• _Assigned task_: With the line containing "A shallow embedding of" as the start and the line containing "[EventQueue] ([std::list<Events::Event>]);" as the end, transcribe that span of the entries below exactly, including both.

Data items:
-------------------------

(** * xoreos: module context (KotOR2) and NWN2 script engine functions

    A shallow embedding of
    - [src/engines/kotor2/module.h]: the [Module] context with its
      [Action] record, the [ActionQueue] ([std::multiset<Action>]) and the
      [EventQueue] ([std::list<Events::Event>]);
    - [src/engines/nwn2/script/functions.cpp]: [registerFunctions],
      [unimplementedFunction], [getRandom], [formatTag], [formatParams],
      [getParamObject] and [jumpTo].

    Definitions come first, the theorems about them follow. *)

From Stdlib Require Import ZArith NArith PArith List String Ascii Bool Lia.
From Stdlib Require Import DecimalString.
From Stdlib Require Import Sorting.Sorted Sorting.Permutation.
Import ListNotations.

(* ================================================================== *)
(** * Part I. Definitions                                              *)
(* ================================================================== *)

(** ** KotOR2 module context ([engines/kotor2/module.h]) *)

Module Kotor2.

(** [enum ActionType]. *)
Inductive ActionType : Type :=
| kActionNone
| kActionScript.

(** [Aurora::NWScript::ObjectReference]: a weak handle, the identifier of
    the object it refers to. *)
Definition ObjectReference : Type := N.

(** [Aurora::NWScript::ScriptState]: the captured state of a script; the
    queue never looks inside it. *)
Inductive ScriptState : Type :=
| ScriptStateToken (n : N).

(** [struct Action]; [timestamp] is a [uint32]. *)
Record Action : Type := mkAction {
  type      : ActionType;
  script    : string;
  state     : ScriptState;
  owner     : ObjectReference;
  triggerer : ObjectReference;
  timestamp : N
}.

-------------------------

• _Expected answer_:
    A shallow embedding of
    - [src/engines/kotor2/module.h]: the [Module] context with its
      [Action] record, the [ActionQueue] ([std::multiset<Action>]) and the
      [EventQueue] ([std::list<Events::Event>]);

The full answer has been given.